Jego elementem miałyby stać się auta z napędem wodorowym. Toyota produkuje już taki samochód – w 2015 roku na europejskim rynku zadebiutował model Mirai, wykorzystujący wodór jako paliwo. Samochód napędzany wodorem ma być obiecują konstrukcją, bo wodór powstaje z naturalnych źródeł energii, można go łatwo przechowywać i transportować.
Auto Toyoty z ogniwami paliwowymi zaprezentowano podczas Forum Ekonomicznego w Krynicy. - Popularność naszego stoiska z Toyotą Mirai oraz odbyte rozmowy i spotkania potwierdziły, że technologia wodorowa idealnie wpisuje się w narodowy program rozwoju elektromobilności – powiedział Witold Nowicki, wiceprezes Toyota Central Europe oraz członek zarządu Toyota Motor Poland. Polska już teraz produkuje rocznie 1 mln ton wodoru jako produkt uboczny m.in. w przemyśle spożywczym czy chemicznym. Zdaniem Nowickiego, wodór można produkować m.in. z polskiego węgla, a już teraz dysponujemy szerokimi możliwościami w zakresie produkcji i przetwarzania tego nośnika energii. Wodór i technologia wykorzystana w Toyocie Mirai miałyby także znaleźć zastosowane w projekcie polskiego autobusu elektrycznego.

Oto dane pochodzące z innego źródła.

(** [principal] is the authenticated actor, if any; [sessionID], the tokens and
    [draws] are what the code draws at random. *)
Definition Create (relays : list Relay) (params : CreateParams) (principal : option string)
    (draws : list Z) (sessionID clientToken nodeToken : string) : Tx CreateResult :=
  let allocationID := TrimSpace params.(cp_AllocationID) in
  let now := params.(cp_Now) in
  let expiresAt := Add now (normalizeTTL params.(cp_TTL)) in
  _ ← guard_tx (negb (String.eqb allocationID "")) (Status InvalidArgument "allocation_id is required" []);
  _ ← guard_tx (match params.(cp_RemotePort) with None => true | Some p => (0 <? p) && (p <=? 65535) end)
        (Status InvalidArgument "remote_port must be in 1..65535 when set" []);
  withTx_admin (
    _ ← expireDue now;
    alloc ← lookupAllocation allocationID;
    let '(a, r) := alloc in
    _ ← guard_tx (bool_decide (a.(a_State) = ALS_ACTIVE))
          (SetupError FailedPrecondition SetupAllocationInactive "allocation is not active");
    _ ← guard_tx (match principal with Some p => negb (String.eqb (TrimSpace p) "") | None => false end)
          (Status Unauthenticated "authenticated principal is required" []);
    remotePort ← match params.(cp_RemotePort) with
                 | Some p => mret p
                 | None => fun db => (db, allocateRemotePort db allocationID draws)
                 end;
    match selectRelay relays sessionID with
    | None => fail (Sentinel "panic: integer divide by zero")
    | Some (Err e) =>
        fail (SetupError FailedPrecondition SetupRelayUnavailable
                (match e with Errorf text _ => text | _ => "" end))
    | Some (Ok relay) =>
        revision ← nextRevision;
        let t := mkTunnel allocationID (deref principal) remotePort relay.(rl_NodeTarget) relay.(rl_ID)
                   relay.(rl_ClientTarget) TUNNEL_PENDING "" "" (hashToken clientToken)
                   (encryptNodeToken nodeToken) (hashToken nodeToken) revision (sql_time now) (sql_time now)
                   (sql_time expiresAt) None None 0 0 in
        _ ← on_error unique_is_taken (insert_tunnel sessionID t);
        _ ← wrap "insert tunnel created event: %w"
              (insertEventTx (event sessionID TET_CREATED TUNNEL_PENDING TRC_SESSION_CREATED "" "" (sql_time now)));
        mret (mkCreated
                (mkSession sessionID allocationID r.(r_Namespace) (deref principal) remotePort relay.(rl_ID)
                   relay.(rl_ClientTarget) TUNNEL_PENDING "" "" now now expiresAt None None 0 0)
                clientToken)
    end).
Lemma Create_Ok relays params principal draws sid ct nt db db' res :
  Create sha256_hex encryptNodeToken relays params principal draws sid ct nt db = (db', Ok res) ->
  exists db0 a r n relay p port,
    let t := created_row params p port relay ct nt (db0.(tunnel_sessions_revision) + 1) in
    expireDue params.(cp_Now) db = (db0, Ok ()) /\
    (db0.(allocations) !! TrimSpace params.(cp_AllocationID) = Some a /\ a.(a_State) = ALS_ACTIVE) /\
    db0.(runs) !! a.(a_RunID) = Some r /\
    (db0.(nodes) !! a.(a_NodeID) = Some n /\ node_active n = true) /\
    (principal = Some p /\ TrimSpace p <> "") /\
    selectRelay relays sid = Some (Ok relay) /\
    match params.(cp_RemotePort) with
    | Some q => port = q
    | None => allocateRemotePort db0 (TrimSpace params.(cp_AllocationID)) draws = Ok port
    end /\
    check_tunnel t = true /\ db0.(tunnel_sessions) !! sid = None /\
    (forall sid' t', db0.(tunnel_sessions) !! sid' = Some t' -> same_binding t t' = false) /\
    db'.(tunnel_sessions) = <[sid := t]> db0.(tunnel_sessions) /\
    db'.(tunnel_sessions_revision) = db0.(tunnel_sessions_revision) + 1.
Proof.
  unfold Create. intros Hx. tun_inv. apply withTx_admin_Ok in Hx. tun_inv.
  match goal with E : lookupAllocation _ _ = (_, Ok ?y) |- _ =>
    apply lookupAllocation_Ok in E as (-> & Ha & Hr & n & Hn & Hact); destruct y as [a r] end.
  simpl in Ha, Hr, Hn. tun_inv.
  destruct principal as [p|]; [|done]. destruct (selectRelay relays sid) as [[relay|e]|] eqn:Hrel; tun_inv.
  assert (db3 = db0 /\ match params.(cp_RemotePort) with
    | Some q => x4 = q
    | None => allocateRemotePort db0 (TrimSpace params.(cp_AllocationID)) draws = Ok x4 end) as [-> Hport].
  { destruct (cp_RemotePort params); [|by injection Hm2 as <- ->]. by injection Hm2 as <- <-. }
  apply nextRevision_Ok in Hm0 as (-> & Es1 & Er1). apply on_error_Ok, insert_tunnel_Ok in Hm1 as (Hc & Hn1 & Hu & Es2 & Er2).
  destruct Hev as [Es3 Er3]. rewrite Es1 in *. exists db0, a, r, n, relay, p, x4. simpl. destruct x1.
  assert (TrimSpace p <> "") by (intros E; by rewrite E in Hb1). apply bool_decide_eq_true in Hb2.
  split_and!; try done; [by rewrite Es3, Es2|by rewrite Er3, Er2].
Qed.

Lemma withTx_admin_Err {A} (m : Tx A) db db' e : withTx_admin m db = (db', Err e) -> db' = db.
Proof. unfold withTx_admin. destruct (m db) as [d [a|e']]; congruence. Qed.
Lemma tun_Create relays params principal draws sid ct nt :
  tun (Create sha256_hex encryptNodeToken relays params principal draws sid ct nt).
Proof.
  intros db Hi. destruct (Create _ _ _ _ _ _ _ _ _ db) as [db' [res|e]] eqn:E; simpl.
  - apply Create_Ok in E as (d & a & r & n & relay & p & port & Hexp & _ & _ & _ & _ & _ & _ & Hc & Hn & Hu & Es & Er).
    pose proof (tun_Ok _ _ _ _ (tun_expireDue _) Hi Hexp) as Hm. eapply tun_moves_trans; [exact Hm|].
    eapply tun_insert; [apply Hm|exact Hn|exact Es|exact Hc|simpl; lia|exact Hu|done].
  - assert (db' = db) as ->; [|by apply tun_moves_refl]. unfold Create in E.
    destruct (negb _); [|by injection E as <-].
    destruct (match params.(cp_RemotePort) with None => true | Some q => _ end); [|by injection E as <-].
    by apply withTx_admin_Err in E.
Qed.
End store.
(** [inventory] and the records are ranged over in the order given. *)
Definition loadAllocationStates (fe : fault) (fs : string -> fault) (inventory : list string) (c : ctl)
    : ctl * result () :=
  match ForEachRecord fe AllocationStateBucket c.(h_store) with
  | Err e => (c, Err e)
  | Ok listed =>
      let records : gmap string B := list_to_map listed in
      match for_each (fun _ id => if is_nil (records !! id)
              then Err (Errorf "live runtime container %s has no allocation recovery record" [AStr id])
              else Ok ()) inventory with
      | Err e => (c, Err e)
      | Ok _ =>
          match fold_left (load_one records) inventory (c, Ok ()) with
          | (c', Err e) => (c', Err e)
          | (c', Ok _) => fold_left (drop_orphan fs inventory) listed.*1 (c', Ok ())
          end
      end
  end.

(** *** Who may act on an Allocation (admission.go, recovery_execution.go) *)
Definition HasAdmittedAllocation (c : ctl) (allocationID : string) : bool :=
  HasAllocation c allocationID
  && match record_of c (TrimSpace allocationID) with
     | Some r => negb (String.eqb (TrimSpace r.(as_NodeID)) "")
     | None => false
     end.
Definition ValidateOperatorExecution (allocationID : string) (now : time) (c : ctl) : result () :=
  let allocationID := TrimSpace allocationID in
  if String.eqb allocationID "" then Err errInvalidArgument
  else match c.(h_allocationStates) !! allocationID with
  | None => Err (Wrapf "allocation %q has no authoritative AllocationState: %w" [AStr allocationID] errNotFound)
  | Some st =>
      let r := st.(st_record) in
      if negb (String.eqb r.(as_AllocationID) allocationID)
      then Err (Wrapf "allocation %q has no authoritative AllocationState: %w" [AStr allocationID] errNotFound)
      else if negb (validStartRequestDigest r.(as_AllocationRequestDigest)) || is_nil r.(as_EnforcementManifest)
              || is_nil st.(st_runtime)
      then Err (Wrapf "allocation %q runtime identity is incomplete: %w" [AStr allocationID] errFailedPrecondition)
      else if negb (bool_decide (r.(as_TerminationDiagnosticCode) = WDC_UNSPECIFIED))
      then Err (Wrapf "allocation %q is terminating: %w" [AStr allocationID] errFailedPrecondition)
      else if negb (String.eqb (TrimSpace r.(as_NodeID)) "")
              && ((r.(as_ExecutionLeaseExpiresAtUnixNano) <=? 0)
                  || negb (After r.(as_ExecutionLeaseExpiresAtUnixNano) now))
      then Err (Wrapf "allocation %q has no valid execution lease: %w" [AStr allocationID] errFailedPrecondition)
      else Ok ()
  end.
Definition ValidateOperatorRecovery (allocationID : string) (c : ctl) : result () :=
  let allocationID := TrimSpace allocationID in
  if String.eqb allocationID "" then Err errInvalidArgument
  else match c.(h_allocationStates) !! allocationID with
  | None => Err (Wrapf "allocation %q has no authoritative AllocationState: %w" [AStr allocationID] errNotFound)
  | Some st =>
      let r := st.(st_record) in
      if negb (String.eqb r.(as_AllocationID) allocationID)
      then Err (Wrapf "allocation %q has no authoritative AllocationState: %w" [AStr allocationID] errNotFound)
      else if negb (validStartRequestDigest r.(as_AllocationRequestDigest)) || is_nil st.(st_runtime)
      then Err (Wrapf "allocation %q runtime identity is incomplete: %w" [AStr allocationID] errFailedPrecondition)
      else Ok ()
  end.
Definition ValidateAllocationTunnel (allocationID nodeID : string) (now : time) (c : ctl) : result () :=
  _ ← ValidateOperatorExecution allocationID now c;
  let nodeID := TrimSpace nodeID in
  match record_of c (TrimSpace allocationID) with
  | Some r =>
      if String.eqb nodeID "" || negb (String.eqb r.(as_NodeID) nodeID)
      then Err (Wrapf "allocation %q is not bound to this node: %w" [AStr allocationID] errFailedPrecondition)
      else Ok ()
  | None => Err (Wrapf "allocation %q is not bound to this node: %w" [AStr allocationID] errFailedPrecondition)
  end.
Definition ValidateRecoveryActivationWithLifecycleHeld (now : time) (id : string) (c : ctl) : result time :=
  match c.(h_allocationStates) !! id with
  | Some st =>
      let r := st.(st_record) in
      if String.eqb r.(as_AllocationID) id && negb (String.eqb r.(as_NodeID) "") && non_nil r.(as_EnforcementManifest)
         && non_nil st.(st_runtime)
      then _ ← ValidateActivation now id c; Ok r.(as_ExecutionLeaseExpiresAtUnixNano)
      else Err (Wrapf "allocation %q has incomplete recovered execution ownership: %w" [AStr id] errFailedPrecondition)
  | None => Err (Wrapf "allocation %q has incomplete recovered execution ownership: %w" [AStr id] errFailedPrecondition)
  end.
End controller.
(** C8: recovery is never refused by what the node itself wrote.  From an empty
    store, after any sequence of calls, renewals, failed writes, crashes and
    recoveries, the inspection of the stored records that opens every start
    succeeds, and finds exactly the stored Allocations, of which those with a
    verified manifest are reported as such; and while the node serves, an
    Allocation has a stored record exactly when memory holds an admitted record,
    and the two agree on everything but the image references. *)
Theorem node_recoverable n : reachable n ->
  (exists found, InspectRecoveryRecords cgroup_first None n.(n_ctl) = Ok found /\
     (forall id, id ∈ found.(rr_Intents) <-> is_Some (disk n id)) /\
     (forall id, id ∈ found.(rr_EnforcementVerified) <->
        exists r, disk n id = Some r /\ r.(as_EnforcementManifest) <> None)) /\
  (n.(n_phase) = Serving ->
     (forall id r, disk n id = Some r -> exists r', record_of n.(n_ctl) id = Some r' /\ same_but_images r r') /\
     (forall id r, record_of n.(n_ctl) id = Some r -> r.(as_NodeID) <> "" -> is_Some (disk n id))).
Proof.
  intros Hi%reachable_inv.
  pose proof (node_inv_disk _ Hi) as Hd. split.
  - unfold InspectRecoveryRecords. pose proof (each_reads AllocationStateBucket (h_store (n_ctl n)) ltac:(done)) as Hr.
    destruct (ForEachRecord None _ _) as [l|] eqn:El; [|done]. cbn [mbind result_bind].
    destruct (listed_records _ _ _ El) as [_ Hkeys]. apply each_law in El as [Hp _].
    edestruct (inspect_all (h_store (n_ctl n)) l) as (out & -> & Hin & Hv); [done| |].
    { intros key b. rewrite Hp. apply elem_of_map_to_list. }
    exists out. split; [done|].
    assert (Hdisk : forall id, id ∈ l.*1 <-> is_Some (disk n id)).
    { intros id. rewrite Hkeys. split; intros [x Hx].
      - destruct (disk_decodes _ _ Hd _ _ Hx) as [r Hr']. by exists r.
      - unfold disk, on_disk, stored in Hx. destruct (_ !! id); [eauto|done]. }
    split; intros id.
    + rewrite Hin, <- Hdisk. simpl. set_solver.
    + rewrite Hv. simpl. split; [intros [?|[_ ?]]; [set_solver|done]|]. intros (r & Hr' & Hm). right.
      split; [apply Hdisk; by exists r|by exists r].
  - destruct n as [p c1]. unfold node_inv in Hi. simpl in *. intros ->. split.
    + intros id r Hr. destruct (serving_old _ _ _ _ Hi Hr) as (r' & ? & ? & _). eauto.
    + intros id r Hr Hne. destruct (record_of_some _ _ _ Hr) as (st & Hst & ->).
      destruct (serving_durable _ _ Hi _ _ Hst Hne) as [x Hx]. by exists x.
Qed.

(** The steps that leave an Allocation with a stored record: all but its
    release. *)
Definition keeping (id : string) (n n' : node) : Prop := node_step n n' /\ is_Some (disk n' id).

Lemma keeping_le id n n' r : node_inv n -> disk n id = Some r -> rtc (keeping id) n n' ->
  node_inv n' /\ exists r', disk n' id = Some r' /\ record_le r r'.
Proof.
  intros Hi Hr Hs. revert r Hi Hr. induction Hs as [n|n n1 n' Hk _ IH]; intros r Hi Hr; [by split; [|exists r]|].
  destruct Hk as [Hk [r1 Hr1]].
  destruct (node_step_inv _ _ Hi Hk) as [Hi1 He]. destruct (IH r1 Hi1 Hr1) as (Hi' & r' & Hr' & Hle).
  split; [done|]. exists r'. split; [done|]. etrans; [|exact Hle]. by eapply He.
Qed.

(** C9: identity, manifest and first cause are final.  As long as an Allocation
    is not released, whatever is called, fails, crashes or is recovered: its node
    and request digest, once stored, stay; a verified manifest stays; and once a
    termination cause is stored, the cause, its message, the lease and the
    specification stay.  A terminated Allocation is then never activated,
    executed in, or reached through a tunnel again, and reports that first cause. *)
Theorem first_cause_final n n' id r :
  reachable n -> disk n id = Some r -> rtc (keeping id) n n' ->
  exists r', disk n' id = Some r' /\ record_le r r' /\
    (terminated r -> n'.(n_phase) = Serving -> forall f now node,
       TerminationIntent f id n'.(n_ctl) = (r.(as_TerminationDiagnosticCode), r.(as_TerminationMessage)) /\
       is_Ok (ValidateActivation now id n'.(n_ctl)) = false /\
       is_Ok (ValidateOperatorExecution id now n'.(n_ctl)) = false /\
       is_Ok (ValidateAllocationTunnel id node now n'.(n_ctl)) = false).
Proof.
  intros Hi%reachable_inv Hr Hs. destruct (keeping_le _ _ _ _ Hi Hr Hs) as (Hi' & r' & Hr' & Hle).
  exists r'. split_and!; [done..|]. intros Ht Hp f now nd. destruct n' as [p c']. simpl in *. subst p.
  change (serving cgroup_first c') in Hi'. change (on_disk c' id = Some r') in Hr'.
  destruct (serving_shown _ _ Hi' _ _ Hr') as (st & Hst & Hsame).
  destruct (serving_named _ _ Hi' _ _ Hst) as [[Hid Htr Hne _] _].
  apply same_but_images_fields in Hsame as (_ & _ & _ & _ & _ & Ec & Em & _).
  destruct (le_terminated _ _ Hle Ht) as (Fc & Fm & _). unfold terminated in Ht.
  assert (Hterm : bool_decide (as_TerminationDiagnosticCode (st_record st) = WDC_UNSPECIFIED) = false)
    by (apply bool_decide_eq_false; congruence).
  assert (Hexec : is_Ok (ValidateOperatorExecution id now c') = false).
  { unfold ValidateOperatorExecution. rewrite Htr, Hst. destruct (String.eqb id ""); [done|]. cbv zeta.
    rewrite Hterm. cbn [negb]. by repeat match goal with |- context [if ?b then _ else _] => destruct b end. }
  unfold TerminationIntent, ValidateActivation, ValidateAllocationTunnel, record_of. rewrite Htr, Hst. simpl.
  split_and!; [congruence| |done|].
  - unfold rejectTerminatedActivation. by rewrite Hterm.
  - by destruct (ValidateOperatorExecution id now c').
Qed.
End node.

(** ** An example: admitted, terminated, restarted *)
Section example.
#[local] Existing Instance amd64.
Definition node_marshal (r : AllocationState) : result AllocationState := Ok r.
#[local] Instance ex_store : StateStore (NodeDB AllocationState) AllocationState AllocationState :=
  nodestate_store node_marshal node_marshal.
#[local] Instance ex_laws : StateStoreLaws (NodeDB AllocationState) AllocationState AllocationState.
Proof. apply nodestate_laws. by intros m b [= ->]. Qed.

Definition node_error_text (_ : error) : string := "error".
Definition ex_node0 : node := mkNode Starting (restarted (mkController (∅ : NodeDB AllocationState) ∅ [])).
Definition ex_no_environment (_ : ResolvedEnvironment) (_ : RootfsConfig) : result PreparedEnvironment :=
  Err (Errorf "no image" []).
Definition ex_no_image (_ : string) : result RootFS := Err (Errorf "no image" []).
Definition no_fault (_ : string) : fault := None.
Definition ex_loaded := loadAllocationStates false ex_no_environment ex_no_image None no_fault [] ex_node0.(n_ctl).
Definition ex_intent := StoreAllocationIntent None (1000 * Second) " alloc-1 " "node-1" ex_digest (1030 * Second)
  None [] [] None (fst ex_loaded).
Definition ex_marked := MarkTerminationIntentWithLifecycleHeld None "alloc-1" WDC_OPERATOR_FORCE_TERMINATED
  "drained" (fst ex_intent).
(** The operator's cause is final: a second one, and a renewal, change nothing. *)
Definition ex_second := RenewExecutionLeases no_fault ["alloc-1"] {["alloc-1" := 3600 * Second]} (1010 * Second)
  (fst (MarkTerminationIntentWithLifecycleHeld None "alloc-1" WDC_PROCESS_EXITED "late" (fst ex_marked))).

Example ex_record : record_of (fst ex_second) "alloc-1" =
  Some (mkState "alloc-1" "node-1" None None [] [] None None ex_digest (1030 * Second)
          WDC_OPERATOR_FORCE_TERMINATED "drained" [] None).
Proof. vm_compute. reflexivity. Qed.

Lemma ex_loaded_step : node_step node_error_text false ex_node0 (mkNode Serving (fst ex_loaded)).
Proof.
  pose proof (step_load node_error_text false ex_no_environment ex_no_image None no_fault [] ex_node0.(n_ctl)
    (fst ex_loaded) (snd ex_loaded) (surjective_pairing ex_loaded)) as Hs.
  assert (E : snd ex_loaded = Ok ()) by (vm_compute; reflexivity). rewrite E in Hs. exact Hs.
Qed.
Lemma ex_intent_step : node_step node_error_text false (mkNode Serving (fst ex_loaded)) (mkNode Serving (fst ex_intent)).
Proof. apply step_call, call_intent; unfold int64, MinInt64, MaxInt64, Second; lia. Qed.
Lemma ex_marked_step : node_step node_error_text false (mkNode Serving (fst ex_intent)) (mkNode Serving (fst ex_marked)).
Proof. apply step_call, call_mark. Qed.
Lemma ex_reachable : reachable node_error_text false (mkNode Serving (fst ex_marked)).
Proof.
  exists (mkController ∅ ∅ []). split; [done|].
  eapply rtc_l; [apply ex_loaded_step|]. eapply rtc_l; [apply ex_intent_step|]. apply rtc_once, ex_marked_step.
Qed.

Lemma node_recoverable_witness :
  let n := mkNode Serving (fst ex_marked) in
  is_Some (disk n "alloc-1") /\
  exists found, InspectRecoveryRecords false None n.(n_ctl) = Ok found /\ "alloc-1" ∈ found.(rr_Intents).
Proof.
  intros n. assert (Hd : is_Some (disk n "alloc-1")) by (vm_compute; eauto). split; [done|].
  destruct (node_recoverable node_error_text false n ex_reachable) as [(found & Hf & Hi & _) _].
  exists found. split; [done|]. by apply Hi.
Defined.

Lemma first_cause_final_witness :
  let n := mkNode Serving (fst ex_marked) in
  let n' := mkNode Serving (fst ex_second) in
  exists r r', disk n "alloc-1" = Some r /\ disk n' "alloc-1" = Some r' /\ terminated r /\
    r'.(as_TerminationMessage) = "drained".
Proof.
  intros n n'. destruct (disk n "alloc-1") as [r|] eqn:Hr; [|by vm_compute in Hr].
  assert (Hs : rtc (keeping node_error_text false "alloc-1") n n').
  { eapply rtc_l; [|apply rtc_once].
    - split; [apply step_call, (call_mark _ _ None "alloc-1" WDC_PROCESS_EXITED "late")|vm_compute; eauto].
    - split; [apply step_call, call_renew|vm_compute; eauto]. }
  destruct (first_cause_final node_error_text false n n' "alloc-1" r ex_reachable Hr Hs) as (r' & Hr' & Hle & _).
  exists r, r'. split_and!; [done..| |].
  - vm_compute in Hr. injection Hr as <-. discriminate.
  - vm_compute in Hr'. by injection Hr' as <-.
Defined.
End example.
Lemma renew_one_spec f ttl at_ id (c c' : ctl) r i : serving cgroup_first c -> int64 at_ -> int64 (at_ + ttl) ->
  0 < ttl -> (forall old, record_of c id = Some old -> old.(as_NodeID) <> "") ->
  renew_one f ttl at_ id c = (c', r) ->
  (c' = c /\ r <> Ok ()) \/
  (r = Ok () /\ record_of c' i = if decide (i = id) then renewed ttl at_ <$> record_of c i else record_of c i).
Proof.
  intros Hc Hat Hexp Httl Hnode. unfold renew_one. destruct (record_of c id) as [old|] eqn:Er.
  2: { intros [= <- <-]. right. split; [done|]. destruct (decide (i = id)) as [->|]; [|done]. by rewrite Er. }
  destruct (serving_record _ _ _ _ Hc Er) as [Hn Ho]. specialize (Hnode _ eq_refl).
  unfold UnixNano, Add. rewrite !wrap64_id by done.
  assert (Hcond : (negb (bool_decide (as_TerminationDiagnosticCode old = WDC_UNSPECIFIED))
      || (as_ExecutionLeaseExpiresAtUnixNano old <=? at_) || (at_ + ttl <=? as_ExecutionLeaseExpiresAtUnixNano old)) =
      negb (bool_decide (old.(as_TerminationDiagnosticCode) = WDC_UNSPECIFIED) && negb (String.eqb old.(as_NodeID) "")
     && (at_ <? old.(as_ExecutionLeaseExpiresAtUnixNano)) && (old.(as_ExecutionLeaseExpiresAtUnixNano) <? at_ + ttl))).
  { rewrite !Z.leb_antisym. destruct (String.eqb_spec old.(as_NodeID) ""); [done|]. simpl.
    by destruct (bool_decide _), (at_ <? _), (_ <? at_ + ttl). }
  rewrite Hcond. branch E; [apply (proj1 (negb_true_iff _)) in E|apply (proj1 (negb_false_iff _)) in E].
  - intros [= <- <-]. right. split; [done|]. destruct (decide (i = id)) as [->|]; [|done]. rewrite Er. simpl. unfold renewed.
    by rewrite E.
  - intros [(e & -> & ->)|(s' & -> & _ & ->)]%commit_cases; [by left|right|by destruct Hn].
    split; [done|]. rewrite record_of_republish. destruct (decide (i = id)) as [->|]; [|done]. rewrite Er. simpl. unfold renewed.
    by rewrite E.
Qed.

Według przedstawicieli Toyoty, w programie elektromobilności powinno znaleźć się także miejsce dla samochodów hybrydowych. Japoński producentr jest europejskim liderem w tego rodzaju napędach. Podobną rolę odgrywa na rynku polskim. Tylko w tym roku Toyota Motor Poland sprzeda w Polsce 18 tys. hybryd pod markami Toyoty i Lexusa. - Hybrydy są nie tylko przystępniejsze cenowo w stosunku do aut elektrycznych, ale oferują znaczące zmniejszenie emisji szkodliwych substancji bez konieczności inwestycji w nową infrastrukturę do ładowania. Dlatego uważamy, że hybrydy powinny być uwzględnione w narodowym planie rozwoju elektromobilności – dodał Nowicki.
O ile samochody hybrydowe zajmują coraz większy udział w sprzedaży aut osobowych na polskim rynku – to samochodów wodorowych jeszcze długo na nim nie będzie. I to pomimo faktu, że już inne marki sięgają po tę technologię – już dwa lata temu Hyundai sprzedawał na świecie wodorowy model ix35 Fuel Cell. O sprzedaży tego rodzaju aut będzie bowiem decydować rozwój infrastruktury tankowania.
Tymczasem według Instytutu Transportu Samochodowego, w Polsce pierwsze stacje tankowania wodoru maja się pojawić dopiero za kilka lat. Do roku 2030 powstanie w sumie 30 stacji. Wytypowano wstępnie lokalizacje w takich miastach jak Poznań, Warszawa, Białystok, Szczecin, rejon Łodzi, rejon Trójmiasta, Wrocław, rejon Katowic, Kraków. Ma to sprawić, że infrastruktura tankowania będzie dostępna na polskich odcinkach podstawowych europejskich ciągów transportowych (TEN-T). ITS szacuje, że koszty inwestycji wyniosą w granicach 12-15 milionów euro. Jednak pełne urynkowienie technologii wodorowej nastąpi dopiero w latach 2040-2050.